**Exercise objective:**
The lines to be copied are those below that contain "modelled".

**Records shown:**
________________________
(** * BAC time-series simulator of the standard-drink calculator

    Shallow embedding of [src/components/DrinkGraph.tsx] (the [points] and
    [soberTimeInfo] computations) and of the standard-drink formula of
    [src/services/geminiService.ts].

    Numbers.  Timestamps, the step counter and the clock are epoch
    milliseconds and small integers: they are modelled as [Z].  Alcohol
    quantities, burn rates, the body weight and BAC values are JavaScript
    numbers used as real quantities: they are modelled as exact rationals
    [Q]; rounding of binary floating point is outside this model.  Module
    [F64] repeats the simulation on binary64 floats, for the properties
    that rounding or overflow decides: the order in which tied drinks are
    added, and the finiteness of a sample. *)

From Stdlib Require Import ZArith QArith Qminmax List Ascii String Bool Lia Lqa.
From Stdlib Require Import Permutation Sorted.
From Stdlib Require Import PrimFloat.

#[local] Set Warnings "-inexact-float".
Import ListNotations.

Local Open Scope Z_scope.

(** ** Data model ([types]) *)

Record Drink : Type := mkDrink {
  id : string;
  name : string;
  volumeMl : Q;
  abv : Q;
  standardDrinks : Q;
  timestamp : Z
}.

Inductive Gender : Type := male | female.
________________________
**The answer:**
    milliseconds and small integers: they are modelled as [Z].  Alcohol
    numbers used as real quantities: they are modelled as exact rationals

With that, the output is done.